The fishing industry also argues that because fishing licenses have already been given out to fishers and companies to work in the area, they cannot be taken away now.

“But the Peruvian legal system does not include any form of absolute vested right,” says Juan Carlos Riveros, scientific director of the ocean conservation nonprofit Oceana Peru. If the government wanted to withdraw fishing permits, it could. “Our perception is that the ministry bowed to the industry’s pressure,” he says.

Riveros says Oceana has been talking to the ministers of Peru’s federal government, led by recently elected President Pedro Castillo, and has been working on reversing the provision.

Yet Peru’s environmental dilemma extends far beyond the Nazca Ridge National Reserve, says Alfonso Miranda, a former minister at the Ministry of Production (a governmental sector that includes the fishing industry) and the current director of the fishing and aquaculture committee at the National Society of Industries, a group representing private industry in the country.
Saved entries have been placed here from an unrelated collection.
(** ** What is stored reads back *)
Definition plain_option (o : option string) : Prop := from_option plain_text True o.
Record protocols_ok (p : ShareProtocolConfig) : Prop := ProtocolsOk {
  po_wport : positive_number (wd_port (sp_webdav p)) = true;
  po_prefix : plain_text (wd_pathPrefix (sp_webdav p));
  po_fport : positive_number (ftp_port (sp_ftp p)) = true;
  po_start : positive_number (ftp_passivePortStart (sp_ftp p)) = true;
  po_end : positive_number (ftp_passivePortEnd (sp_ftp p)) = true;
  po_cidrs : Forall plain_text (nfs_allowedCidrs (sp_nfs p));
  po_media : dl_mediaTypes (sp_dlna p) ≠ [];
  po_interface : plain_option (dl_bindInterface (sp_dlna p));
  po_address : plain_option (dl_bindAddress (sp_dlna p));
  po_friendly : plain_text (dl_friendlyName (sp_dlna p))
}.
Record share_ok (s : ShareDefinitionConfig) : Prop := ShareOk {
  so_id : plain_text (sd_id s);
  so_name : plain_text (sd_name s);
  so_root : plain_text (sd_rootId s);
  so_path : plain_text (sd_path s);
  so_description : sd_description s = "" ∨ plain_text (sd_description s);
  so_protocols : protocols_ok (sd_protocols s)
}.
Record share_settings_ok (s : ShareSettingsRecord) : Prop := ShareSettingsOk {
  sko_username : plain_text (sa_username (sh_account (ss_config s)));
  sko_password : plain_option (sa_password (sh_account (ss_config s)));
  sko_shares : Forall share_ok (sh_shares (ss_config s))
}.

Lemma text_of_nullable o : plain_option o → text_of (Some (nullable o)) = o.
Proof. destruct o as [s|]; [apply text_of_plain|done]. Qed.
Lemma positive_of_num n : positive_number n = true → positive_of (Some (JNum n)) = Some n.
Proof. unfold positive_of. cbn. by intros ->. Qed.
Lemma string_array_plain l : Forall plain_text l → normalizeStringArray (Some (JArr (JStr <$> l))) = l.
Proof.
  cbn [normalizeStringArray]. induction 1 as [|s l Hs Hl IH]; [done|]. cbn [fmap list_fmap omap list_omap].
  by rewrite text_of_plain, IH.
Qed.
Lemma media_types_back l : l ≠ [] → normalizeDlnaMediaTypes (Some (JArr ((λ m, JStr (media_text m)) <$> l))) = l.
Proof.
  intros Hl. cbn [normalizeDlnaMediaTypes]. assert (∀ l, omap (λ v, s ← as_string (Some v); isDlnaMediaType s) ((λ m, JStr (media_text m)) <$> l) = l) as ->; [|by destruct l].
  clear l Hl. induction l as [|m l IH]; [done|]. cbn [fmap list_fmap omap list_omap]. rewrite IH. by destruct m.
Qed.
Lemma protocols_back p name : protocols_ok p →
  normalizeShareProtocolConfig (Some (JObj [("smb", smb_json (sp_smb p)); ("webdav", webdav_json (sp_webdav p)); ("ftp", ftp_json (sp_ftp p));
    ("nfs", nfs_json (sp_nfs p)); ("dlna", dlna_json (sp_dlna p))])) name = p.
Proof.
  destruct p as [[] [] [] [] []]. intros [H1 H2 H3 H4 H5 H6 H7 H8 H9 H10]. simpl in *. unfold normalizeShareProtocolConfig.
  cbv zeta. unfold smb_json, webdav_json, ftp_json, nfs_json, dlna_json. props_step.
  cbn [sp_smb sp_webdav sp_ftp sp_nfs sp_dlna smb_enabled smb_readOnly smb_browseable smb_allowGuest wd_enabled wd_readOnly wd_allowGuest
    wd_port wd_pathPrefix ftp_enabled ftp_readOnly ftp_allowGuest ftp_port ftp_passivePortStart ftp_passivePortEnd nfs_enabled nfs_readOnly
    nfs_allowedCidrs nfs_rootSquash dl_enabled dl_mediaTypes dl_bindInterface dl_bindAddress dl_friendlyName bool_or as_bool default from_option id].
  by rewrite !positive_of_num, !text_of_nullable, !text_of_plain, string_array_plain, media_types_back by done.
Qed.
Lemma share_back s index : share_ok s → normalizeShareDefinition (share_json s) index = Some s.
Proof.
  destruct s as [id name root path description p]. intros [H1 H2 H3 H4 H5 H6]. simpl in *. unfold normalizeShareDefinition.
  unfold share_json. props_step. cbv zeta. cbn [sd_id sd_name sd_rootId sd_path sd_description sd_protocols]. rewrite (text_of_plain root), (text_of_plain path), (text_of_plain id), (text_of_plain name) by done.
  cbn [mbind option_bind default from_option]. rewrite protocols_back by done. do 2 f_equal. destruct H5 as [->|H5]; [done|]. by rewrite text_of_plain.
Qed.
Lemma shares_back l k : Forall share_ok l → omap id (imap (λ index share, normalizeShareDefinition share (k + index)) (share_json <$> l)) = l.
Proof.
  intros H. revert k. induction H as [|s l Hs Hl IH]; intros k; [done|]. cbn [fmap list_fmap]. rewrite imap_cons. cbn [omap list_omap id].
  rewrite share_back by done. cbn. f_equal. rewrite <-(IH (S k)) at 2. f_equal. apply imap_ext. intros i x _. cbn. f_equal. lia.
Qed.
(** The stored settings read back as they are. *)
Lemma share_settings_back s updatedAt : share_settings_ok s →
  normalizeShareSettings (share_settings_props s) updatedAt = ShareSettings (ss_config s) updatedAt.
Proof.
  destruct s as [[enabled [username password] shares] t]. intros [H1 H2 H3]. simpl in *. unfold normalizeShareSettings.
  unfold share_settings_props. props_step. cbv zeta. cbn [ss_config sh_enabled sh_account sh_shares sa_username sa_password].
  rewrite text_of_plain, text_of_nullable by done.
  cbn [normalizeShareDefinitions]. by rewrite <-(shares_back shares 0 H3) at 2.
Qed.

Lemma take_str_chars (p : ascii → bool) n s : all_chars p s = true → all_chars p (take_str n s) = true.
Proof. revert n. induction s as [|c s IH]; intros [|n]; [done..|]. cbn. intros [-> H]%andb_prop. by apply IH. Qed.
Lemma drop_dashes_chars (p : ascii → bool) s : all_chars p s = true → all_chars p (drop_dashes s) = true.
Proof.
  intros H. unfold drop_dashes. cbv zeta. assert (all_chars p match s with String c s' => if Ascii.eqb c "-" then s' else s | "" => "" end = true).
  { destruct s as [|c s]; [done|]. destruct (Ascii.eqb _ _); [|done]. by apply andb_prop in H as [_ H]. }
  destruct (endsWith_char _ _); [by apply take_str_chars|done].
Qed.
Definition slug_or_dash (c : ascii) : bool := slug_char c || Ascii.eqb c "-".
Lemma dash_runs_chars b s : all_chars slug_or_dash (dash_runs b s) = true.
Proof.
  revert b. induction s as [|c s IH]; intros b; [done|]. cbn [dash_runs]. destruct (slug_char c) eqn:E.
  - cbn. unfold slug_or_dash at 1. by rewrite E, IH.
  - destruct b; [apply IH|]. cbn. by rewrite IH.
Qed.
Lemma idPath_no_white value : idPath value ≠ "" ∧ no_white (idPath value).
Proof.
  unfold idPath. cbv zeta. case_bool_decide as E; [done|]. split; [done|]. unfold no_white.
  apply (all_chars_impl slug_or_dash); [|apply drop_dashes_chars, dash_runs_chars].
  intros c. unfold slug_or_dash, slug_char, is_white, is_lower, is_digit, JsString.between. intros H. apply negb_true_iff, not_true_iff_false. intros H'.
  apply orb_prop in H' as [H'|H'].
  - apply andb_prop in H' as [H1%Nat.leb_le H2%Nat.leb_le]. apply orb_prop in H as [H|Ed%Ascii.eqb_eq]; [|subst; by vm_compute in H2; lia].
    apply orb_prop in H as [H|H]; apply andb_prop in H as [H3%Nat.leb_le H4%Nat.leb_le]; lia.
  - apply bool_decide_eq_true in H'. assert (code c = 32 ∨ code c = 160)%nat as Hc by set_solver.
    apply orb_prop in H as [H|Ed%Ascii.eqb_eq]; [|subst; vm_compute in Hc; lia].
    apply orb_prop in H as [H|H]; apply andb_prop in H as [H3%Nat.leb_le H4%Nat.leb_le]; lia.
Qed.
Lemma default_plain (o : option string) d : plain_option o → plain_text d → plain_text (o ⁇ d).
Proof. by destruct o. Qed.
Lemma text_of_option v : plain_option (text_of v).
Proof. destruct (text_of v) as [s|] eqn:E; [|done]. by apply normalizeText_plain in E. Qed.
Lemma positive_of_ok v z : positive_number z = true → positive_number (positive_of v ⁇ z) = true.
Proof.
  intros Hz. unfold positive_of. destruct (as_number v) as [n|]; [|done]. cbn. by destruct (positive_number n) eqn:E.
Qed.
Lemma default_prefix_plain name : plain_text ("/shares/" +:+ idPath name).
Proof. destruct (idPath_no_white name) as [H1 H2]. apply no_white_plain; [done|]. by apply (no_white_app "/shares/"). Qed.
Peru does not have well-established policies to protect the environment, Miranda says.

“The simple creation of a marine reservation does not protect anything,” he says. “The Nazca Ridge is 100 kilometers distant from the shore. If the government is incapable of monitoring things that happen on land, how is it supposed to control what happens so far away?”

Although conservationists agree that there are many issues to tackle in Peru, most consider the creation of the Nazca Ridge National Reserve an important step—one that would be much improved if it were kept closed to fishers.